Engineering Contradictions & Design Principles
Engineering Contradiction Analysis
1Reliability
If a pre-screening process is performed using a fixed set of training images, then the system can identify interferents in specimens, but the accuracy decreases when encountering specimen variations not covered in the training set
Solution Approach 1:
The system implements feedback by identifying incorrect or low confidence determinations from the HILN network, forwarding these cases to a database, and using them to generate additional training images. This continuous feedback loop allows the system to learn from its errors and improve its accuracy for previously unhandled specimen variations.
Solution Approach 2:
The system performs preliminary action by continuously generating and adding training images based on incorrect determinations before they affect future diagnostic accuracy. This proactive approach ensures that the training set is continuously updated with edge cases and variations, improving the system's adaptability to new specimen types.
2Reliability
If continuous training updates are provided to the HILN network, then the specimen characterization accuracy improves, but the system complexity and resource requirements increase
Solution Approach 1:
The system implements self-service by automatically identifying its own performance deficiencies through low confidence determinations, generating appropriate training images from these cases, and retraining the HILN network without external intervention.
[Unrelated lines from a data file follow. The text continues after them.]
(** The members a text "yyyymmddhhmmss" sets; tm_wday is set by mktime. *)
Definition text_tm (s : bytes) : res tm :=
  let? y := field s 0 4 in
  let? mo := field2 s 4 in
  let? d := field2 s 6 in
  let? h := field2 s 8 in
  let? mi := field2 s 10 in
  let? sec := field2 s 12 in
  Ok (mkTm (y - 1900) (mo - 1) d h mi sec 0 false).

Section Functions.
Context (L : clib).

(** ** From text to time *)

Definition GetTimet (sInTimes : bytes) : res Z :=
  let? x := text_tm sInTimes in Ok (fst (mktime L x)).

Definition GetTimetExt (sInTimes sFormat : bytes) : res Z :=
  let? s := cstring sInTimes in
  let? f := cstring sFormat in
  match strptime L s f with
  | None => Ok (-1)
  | Some x => Ok (fst (mktime L x))
  end.

Definition GetTimetValid (sInTimes : bytes) : res Z :=
  let? x := text_tm sInTimes in
  if Z.leb (tm_year x) 0 then Ok (-1)
  else if Z.ltb (tm_mon x) 0 || Z.ltb 11 (tm_mon x) then Ok (-1)
  else if Z.ltb (tm_mday x) 0 || Z.ltb 31 (tm_mday x) then Ok (-1)
  else if Z.ltb (tm_hour x) 0 || Z.ltb 23 (tm_hour x) then Ok (-1)
  else if Z.ltb (tm_min x) 0 || Z.ltb 59 (tm_min x) then Ok (-1)
  else if Z.ltb (tm_sec x) 0 || Z.ltb 59 (tm_sec x) then Ok (-1)
  else Ok (fst (mktime L x)).

(** ** The current time *)

Definition now_tm : M io tm :=
  let! t := sys_time in
  match localtime L t with Some x => ret x | None => fail NullDeref end.

Definition GetCurTimeStr (sOutTimes : bytes) : M io bytes :=
  let! x := now_tm in lift (sprintf_to sOutTimes (stamp_p x)).

Definition GetCurTimeStrCh (sOutTimes : bytes) : M io bytes :=
  let! x := now_tm in lift (sprintf_to sOutTimes (stamp_pCh x)).

(** sFormat == NULL || strlen(sFormat) == 0 *)
Definition given_format (sFormat : option bytes) : res bytes :=
  match sFormat with
  | None => Ok time_format
  | Some f => let? s := cstring f in Ok (match s with [] => time_format | _ => s end)
  end.

Definition GetCurTimeStrExt (sOutTimes : bytes) (sFormat : option bytes) : M io bytes :=
  let! t := sys_time in
  let! f := lift (given_format sFormat) in
  match localtime L t with
  | None => fail NullDeref
  | Some x =>
      let! (n, sTmp) := lift (strftime L (zeros 40) 40 f x) in
      if Z.leb n 0 then lift (sprintf_to sOutTimes (str "00000000000000"))
      else let! s := lift (cstring sTmp) in lift (sprintf_to sOutTimes s)
  end.

(** The static array sTime[32]. *)
Definition ReturnCurTimeStr (sTime : bytes) : M io bytes :=
  let! x := now_tm in lift (sprintf_to sTime (stamp x)).

(** The static array sTime[64]. *)
Definition ReturnCurTimeStrCh (sTime : bytes) : M io bytes :=
  let! x := now_tm in lift (sprintf_to sTime (stamp_Ch x)).

(** Whether the result is not NULL, and the static array sTime[64]. *)
Definition ReturnCurTimeStrExt (sTime : bytes) (sFormat : option bytes) : M io (bool * bytes) :=
  let! t := sys_time in
  let! f := lift (given_format sFormat) in
  match localtime L t with
  | None => fail NullDeref
  | Some x =>
      let! (n, sTime) := lift (strftime L sTime 64 f x) in
      ret (negb (Z.eqb n 0), sTime)
  end.

(** ** From time to text *)

(** The local time without the hour of daylight saving time. *)
Definition standard_tm (ttime : Z) : option tm :=
  match localtime L ttime with
  | None => None
  | Some x => if tm_isdst x then localtime L (ttime - 3600) else Some x
  end.

Definition GetTimetStr (sTime : bytes) (ttime : Z) : res (Z * bytes) :=
  match standard_tm ttime with
  | None => Ok (-1, sTime)
  | Some x =>
      let? (n, sTime) := strftime L sTime 15 time_format x in
      Ok (if Z.eqb n 0 then -1 else 0, sTime)
  end.

Definition GetTimetStrCh (ttime : Z) (sOut : bytes) : res (Z * bytes) :=
  match standard_tm ttime with
  | None => Ok (-1, sOut)
  | Some x => let? sOut := sprintf_to sOut (stamp_Ch x) in Ok (0, sOut)
  end.

Definition GetTimetStrExt (sTime : bytes) (ttime : Z) (sFormat : bytes) : res (Z * bytes) :=
  match standard_tm ttime with
  | None => Ok (-1, sTime)
  | Some x =>
      let? f := cstring sFormat in
      let? (n, sTmp) := strftime L (zeros 48) 47 f x in
      if Z.eqb n 0 then Ok (-1, sTime)
      else
        let? s := cstring sTmp in
        let? sTime := sprintf_to sTime s in Ok (0, sTime)
  end.

(** NULL, or the static array sTime[32], which is cleared first. *)
Definition ReturnTimetStr (ttime : Z) : res (option bytes) :=
  match standard_tm ttime with
  | None => Ok None
  | Some x =>
      let? (n, sTime) := strftime L (zeros 32) 15 time_format x in
      Ok (if Z.eqb n 0 then None else Some sTime)
  end.

Definition ReturnTimetStrCh (sTime : bytes) (ttime : Z) : res (option bytes) :=
  match standard_tm ttime with
  | None => Ok None
  | Some x => let? sTime := sprintf_to sTime (stamp_Ch x) in Ok (Some sTime)
  end.

Definition ReturnTimetStrExt (ttime : Z) (sFormat : bytes) : res (option bytes) :=
  match standard_tm ttime with
  | None => Ok None
  | Some x =>
      let? f := cstring sFormat in
      let? (n, sTime) := strftime L (zeros 32) 32 f x in
      Ok (if Z.eqb n 0 then None else Some sTime)
  end.

(** ** Days of the week, differences *)

Definition GetWeek (sDate : bytes) : res Z :=
  let? y := field sDate 0 4 in
  let? mo := field sDate 4 2 in
  let? d := field sDate 6 2 in
  let '(t, x) := mktime L (mkTm (y - 1900) (mo - 1) d 1 0 0 0 false) in
  Ok (if Z.eqb t (-1) then -1 else tm_wday x).

Definition DiffSeconds (sBeginDate sEndDate : bytes) : res Z :=
  let? e := GetTimet sEndDate in
  let? b := GetTimet sBeginDate in
  Ok (s32 (e - b)).

(** The cast binds tighter than the division. *)
Definition DiffDays (sBeginDate sEndDate : bytes) : res Z :=
  let? e := GetTimet sEndDate in
  let? b := GetTimet sBeginDate in
  Ok (Z.quot (s32 (e - b)) 86400 + 1).

Definition DiffMonths (sBeginDate sEndDate : bytes) : res Z :=
  let? y1 := field sEndDate 0 4 in
  let? y2 := field sBeginDate 0 4 in
  let? m1 := field sEndDate 4 2 in
  let? m2 := field sBeginDate 4 2 in
  Ok ((y1 - y2) * 12 + (m1 - m2)).

(** ** Adding days and seconds *)

(** sTmpDate[15]: a date is completed to midnight. *)
Definition with_time (sDate : bytes) : res bytes :=
  let? s := cstring sDate in
  if decide (length s < 14)%nat then
    let? b := strncpy sDate 0 8 in Ok (b ++ str "000000" ++ [0])
  else
    let? b := strncpy sDate 0 14 in Ok (b ++ [0]).

Definition add_days (sDate : bytes) (day : Z) : res Z :=
  let? sTmpDate := with_time sDate in
  let? t := GetTimet sTmpDate in
  Ok (t + s32 (day * 24 * 60 * 60)).

Definition AddDaysModified (sDate : bytes) (day : Z) : res bytes :=
  let? t := add_days sDate day in
  let? (_, sDate) := GetTimetStr sDate t in Ok sDate.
This autonomous self-improvement mechanism reduces the need for manual system management while continuously enhancing accuracy.
Solution Approach 2:
The feedback mechanism selectively processes only incorrect or low confidence cases rather than all specimens, reducing the computational burden. By forwarding only problematic determinations to the database for training image generation, the system maintains accuracy improvement while limiting resource consumption to essential updates.
3Reliability
If all specimen variations are included in the initial training set, then the system achieves high accuracy from the start, but the initial resource requirements and training time increase significantly
Solution Approach 1:
The system takes preliminary action with a minimal initial training set containing only the most common specimen types, enabling rapid deployment. Instead of requiring exhaustive training data upfront, the system prepares to continuously expand its knowledge base through automated learning from encountered variations.
Solution Approach 2:
The training set dynamically evolves from a static initial collection to an expanding knowledge base. The system transitions from a fixed training approach to a dynamic one where training images are continuously added based on actual system performance and encountered specimen variations, allowing gradual accuracy improvement over time.
Data Source
AI summary
A method of characterizing a specimen to be analyzed in an automated diagnostic analysis system provides a segmentation determination and/or an HILN (hemolysis, icterus, lipemia, normal) determination of the specimen while providing characterization training updates based on the accuracy and/or confidence in the determinations. The method includes identifying an incorrect or low confidence segmentation or HILN determination, forwarding the incorrect or low confidence determination from the HILN network to a database, and providing one or more training images to the HILN network based on the incorrect or low confidence determination. Quality check modules and systems configured to carry out the method are also described, as are other aspects.